→ What needs to be done:
Please repeat the lines below, exactly and only, from the one that holds "Lemma run_app (a" through the one that holds "Lemma replace_terminator_single_line (body".

→ Extracted information:
BEGIN
(** A call that writes a line closes it with the reset marker. *)
Definition closes_style (c : Call) : bool :=
  match c with
  | TermWriteln data => endsWith data SGR_RESET
  | _ => true
  end.

(** ** Terminal set-up

    The first effect of the component, [useEffect(..., [terminal, connected])],
    and the key handler it attaches to the terminal. *)

Inductive Addon :=
| FitAddon | SearchAddon | SearchBarAddon | WebLinksAddon | ScrollDownHelperAddon.

Inductive SetupCall :=
| LoadAddon (a : Addon)             (* terminal.loadAddon(a) *)
| TermOpen                          (* terminal.open(ref.current) *)
| FitAddonFit                       (* fitAddon.fit() *)
| AttachCustomKeyEventHandler       (* terminal.attachCustomKeyEventHandler(...) *)
| ExecCommandCopy                   (* document.execCommand('copy') *)
| KeyPreventDefault                 (* e.preventDefault() *)
| SearchBarShow                     (* searchBar.show() *)
| SearchBarHidden.                  (* searchBar.hidden() *)



(** The body of the effect; [ref_current] says whether [ref.current] is
    set and [element] whether [terminal.element] is. *)
Definition setup (connected ref_current element : bool) : list SetupCall :=
  if connected && ref_current && negb element then
    [ LoadAddon FitAddon; LoadAddon SearchAddon; LoadAddon SearchBarAddon;
      LoadAddon WebLinksAddon; LoadAddon ScrollDownHelperAddon;
      TermOpen; FitAddonFit; AttachCustomKeyEventHandler ]
  else [].

(** The callback of the (debounced) resize listener. *)
Definition onResize (element : bool) : list SetupCall :=
  if element then [FitAddonFit] else [].

Definition is_TermOpen (c : SetupCall) : bool :=
  match c with TermOpen => true | _ => false end.

(** The memoized terminal of one mounted component: whether it has been
    opened ([terminal.element] is set by [open]), the value of
    [connected] at the last render, and the calls made so far. *)
Record Terminal := {
  element : bool;
  setup_deps : option bool;
  setup_log : list SetupCall
}.

Definition fresh_terminal : Terminal :=
  {| element := false; setup_deps := None; setup_log := [] |}.

(** A render with the given value of [connected]: the effect runs after
    the first render and when [connected] changed; the terminal's [div] is
    rendered unconditionally, so [ref.current] is set when it runs. *)
Definition setup_render (t : Terminal) (connected : bool) : Terminal :=
  let due := match setup_deps t with
             | None => true
             | Some c => negb (Bool.eqb c connected)
             end in
  let calls := if due then setup connected true (element t) else [] in
  {| element := element t || existsb is_TermOpen calls;
     setup_deps := Some connected;
     setup_log := setup_log t ++ calls |}.

Definition setup_renders (cs : list bool) (t : Terminal) : Terminal :=
  fold_left setup_render cs t.

(** ** What the component renders *)

Fixpoint isPrefix (p s : jsstring) : bool :=
  match p, s with
  | [], _ => true
  | x :: p', y :: s' => (x =? y)%N && isPrefix p' s'
  | _ :: _, [] => false
  end.

(** [s.includes(sub)]. *)
Fixpoint includes (s sub : jsstring) : bool :=
  isPrefix sub s ||
  match s with
  | [] => false
  | _ :: s' => includes s' sub
  end.

(** [a.includes(x)] on an array of strings. *)
Definition array_includes (a : list jsstring) (x : jsstring) : bool :=
  existsb (JS.eqb x) a.

(** The URL [openConsole] hands to [window.open]. *)
Definition openConsole (href : jsstring) : jsstring := href ++ str "/console".

(** [disabled={!instance || !connected}] on the command input. *)
Definition commandInputDisabled (p : Props) : bool :=
  match instance p with Some _ => false | None => true end || negb (connected p).

Record InputRow := {
  row_disabled : bool;        (* the command input *)
  row_popout_hidden : bool    (* the button that calls [openConsole] *)
}.

Record ConsoleView := {
  view_fullscreen : bool;          (* the full-screen layout classes *)
  view_spinner : bool;             (* SpinnerOverlay visible *)
  view_rounded_bottom : bool;      (* the terminal box closes the panel *)
  view_row : option InputRow       (* the input row, when rendered *)
}.

(** The element the component returns, for the page address [href], the
    permission [canSendCommands] and the store values [p]. *)
Definition consoleView (href : jsstring) (canSendCommands : bool) (p : Props)
    : ConsoleView :=
  {| view_fullscreen := includes href (str "/console");
     view_spinner := negb (connected p);
     view_rounded_bottom := negb canSendCommands;
     view_row := if canSendCommands then
                   Some {| row_disabled := commandInputDisabled p;
                           row_popout_hidden := includes href (str "/console") |}
                 else None |}.

(** The command input is on the page and accepts keys. *)
Definition input_enabled (v : ConsoleView) : bool :=
  match view_row v with
  | Some r => negb (row_disabled r)
  | None => false
  end.

(** Keyboard events reach the handler only through an enabled input:
    [can] is [canSendCommands] at the last render. *)
Definition ui_step (href : jsstring) (s : Console) (ce : bool * Event) : Console :=
  let '(can, e) := ce in
  match e with
  | Typed _ | KeyDown _ =>
      match mounted (component s) with
      | Some m => if input_enabled (consoleView href can (props m)) then step s e else s
      | None => s
      end
  | _ => step s e
  end.

Definition ui_steps (href : jsstring) (es : list (bool * Event)) (s : Console) : Console :=
  fold_left (ui_step href) es s.

(** The commands among the requests sent, oldest first. *)
Definition sent_commands (o : list Request) : list jsstring :=
  flat_map (fun r : Request =>
              let '(_, event, payload) := r in
              if JS.eqb event (str "send command") then
                match payload with Some c => [c] | None => [] end
              else []) o.

(** The requests among a sequence of calls. *)
Definition requests (cs : list Call) : list Request :=
  flat_map (fun c => match c with
                     | Send i event payload => [(i, event, payload)]
                     | _ => []
                     end) cs.

(** ** The page around the console (ServerConsole.tsx) *)

Inductive Block :=
| ServerDetailsBlock
| InstallingNotice          (* "currently running its installation process" *)
| TransferringNotice        (* "currently being transferred to another node" *)
| PowerControls             (* inside [Can], which checks the power permissions *)
| ChunkedConsole
| ChunkedStatGraphs
| EulaModalFeature
| JavaVersionModalFeature
| GSLTokenModalFeature
| PIDLimitModalFeature
| SteamDiskSpaceFeature.


(** [cond && <Block />] among the children of an element. *)
Definition when (cond : bool) (b : Block) : list Block := if cond then [b] else [].

(** The blocks [ServerConsole] renders, in document order. *)
Definition ServerConsole (href : jsstring) (isInstalling isTransferring : bool)
    (eggFeatures : list jsstring) : list Block :=
  let fullscreen := includes href (str "/console") in
  if fullscreen then [ChunkedConsole]
  else
    [ ServerDetailsBlock;
      (if isInstalling then InstallingNotice
       else if isTransferring then TransferringNotice
       else PowerControls);
      ChunkedConsole;
      ChunkedStatGraphs ]
    ++ when (array_includes eggFeatures (str "eula")) EulaModalFeature
    ++ when (array_includes eggFeatures (str "java_version")) JavaVersionModalFeature
    ++ when (array_includes eggFeatures (str "gsl_token")) GSLTokenModalFeature
    ++ when (array_includes eggFeatures (str "pid_limit")) PIDLimitModalFeature
    ++ when (array_includes eggFeatures (str "steam_disk_space")) SteamDiskSpaceFeature.

(** The feature name a modal is rendered for. *)
Definition feature_modals : list (jsstring * Block) :=
  [ (str "eula", EulaModalFeature);
    (str "java_version", JavaVersionModalFeature);
    (str "gsl_token", GSLTokenModalFeature);
    (str "pid_limit", PIDLimitModalFeature);
    (str "steam_disk_space", SteamDiskSpaceFeature) ].

(** * Properties *)

(** ** Strings and calls *)

Lemma eqb_eq (a b : jsstring) : JS.eqb a b = true <-> a = b.
Proof.
  revert b; induction a as [|x a IH]; intros [|y b]; simpl; split;
    try easy; intro E.
  - apply andb_true_iff in E as [Exy Eab].
    apply N.eqb_eq in Exy. apply IH in Eab. now subst.
  - injection E as -> ->. rewrite N.eqb_refl. now apply IH.
Qed.

Lemma eqb_refl (a : jsstring) : JS.eqb a a = true.
Proof. now apply eqb_eq. Qed.

Lemma eqb_neq (a b : jsstring) : JS.eqb a b = false <-> a <> b.
Proof.
  rewrite <- eqb_eq. destruct (JS.eqb a b); split; intro; congruence.
Qed.

Lemma or_empty_some (s : jsstring) : or_empty (Some s) = s.
Proof. now destruct s. Qed.

Lemma run_app (a b : list Call) (w : World) :
  run (a ++ b) w = run b (run a w).
Proof. unfold run. apply fold_left_app. Qed.

(** A payload without line terminators before its end: the source strips
    the closing terminator exactly as the rendering rule asks. *)
Lemma replace_terminator_single_line (body term : jsstring) :
  forallb (fun c => negb (isLineTerminator c)) body = true ->
  In term [[]; [CR; LF]; [CR]; [LF]] ->
  replace_terminator (body ++ term) = body.
Proof.
  intros Hb Ht.
  induction body as [|c body IH].
  - simpl in Ht.
    destruct Ht as [<-|[<-|[<-|[<-|[]]]]]; reflexivity.
  - simpl in Hb. apply andb_true_iff in Hb as [Hc Hb].
    specialize (IH Hb).
    assert (Hcr : (c =? CR)%N = false).
    { unfold isLineTerminator in Hc.
      destruct (c =? CR)%N; [|reflexivity].
      now rewrite orb_true_r in Hc. }
    assert (Hlf : (c =? LF)%N = false).
    { unfold isLineTerminator in Hc. now destruct (c =? LF)%N. }
    change ((c :: body) ++ term) with (c :: (body ++ term)).
    cbn [replace_terminator match_terminator].
    rewrite Hcr, Hlf. simpl.
    destruct (body ++ term); now rewrite IH.
Qed.
Lemma daily_zero_rows (df : DataFrame) :
  zero_rows df -> has_variable df ->
  exists out, snd (create_daily_aggregates df) = Returned out /\ zero_rows out.
Proof.
  intros Hz Hv. pose proof (has_variable_daily df Hv) as Hne.
  unfold create_daily_aggregates. simpl.
  destruct (daily_agg_list (drop_flag_cols (daily_labelled df))) as [|e d] eqn:E;
    [congruence|].
  eexists. split; [reflexivity|].
  assert (Hk : daily_keys (drop_flag_cols (daily_labelled df)) = []).
  { unfold daily_keys. simpl. destruct Hz as (_ & -> & _). reflexivity. }
  rewrite Hk. simpl. repeat split; try reflexivity.
  constructor; [reflexivity|].
  apply Forall_forall. intros nc Hin. apply in_map_iff in Hin as (x & <- & _).
  reflexivity.
Qed.

Lemma count_eq_empty (c : Column) (k : Z) :
  column_length c = 0%nat -> count_eq c k = 0%nat.
Proof.
  destruct c; simpl; intros H; apply zero_length_nil in H; subst; reflexivity.
Qed.

Lemma quality_row_zero_rows (label : string) (df : DataFrame) (col : string) (c : Column) :
  zero_rows df -> In (col, c) (columns df) ->
  let row := quality_row label df col c in
  total_rows row = 0%Z /\ missing_count row = 0%Z /\
  original_data_count row = 0%Z /\ interpolated_count row = 0%Z /\
  forward_backward_filled_count row = 0%Z /\ calculated_count row = 0%Z /\
  total_imputed_count row = 0%Z /\
  (missing_percent row == 0)%Q /\ (imputation_percent row == 0)%Q /\
  q_mean row = None /\ q_median row = None /\ q_min row = None /\ q_max row = None /\
  q_q1 row = None /\ q_q3 row = None /\ q_iqr row = None.
Proof.
  intros (_ & Hs & Hc) Hin. rewrite Forall_forall in Hc.
  pose proof (Hc _ Hin) as Hlen. simpl in Hlen.
  assert (Hv : dropna (as_float c) = []).
  { destruct c; simpl in *; apply zero_length_nil in Hlen; subst; reflexivity. }
  assert (Hn : null_count c = 0%nat).
  { destruct c; simpl in *; try reflexivity.
    apply zero_length_nil in Hlen; subst; reflexivity. }
  unfold quality_row, len. rewrite Hs, Hv, Hn.
  destruct (get_col (columns df) (flag_col col)) as [fc|] eqn:E; simpl.
  - apply get_col_Some_In in E. specialize (Hc _ E). simpl in Hc.
    rewrite !count_eq_empty by assumption. simpl. repeat split.
  - repeat split.
Qed.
END
→ Exercise response:
Lemma run_app (a b : list Call) (w : World) :
  run (a ++ b) w = run b (run a w).
Proof. unfold run. apply fold_left_app. Qed.

(** A payload without line terminators before its end: the source strips
    the closing terminator exactly as the rendering rule asks. *)
Lemma replace_terminator_single_line (body term : jsstring) :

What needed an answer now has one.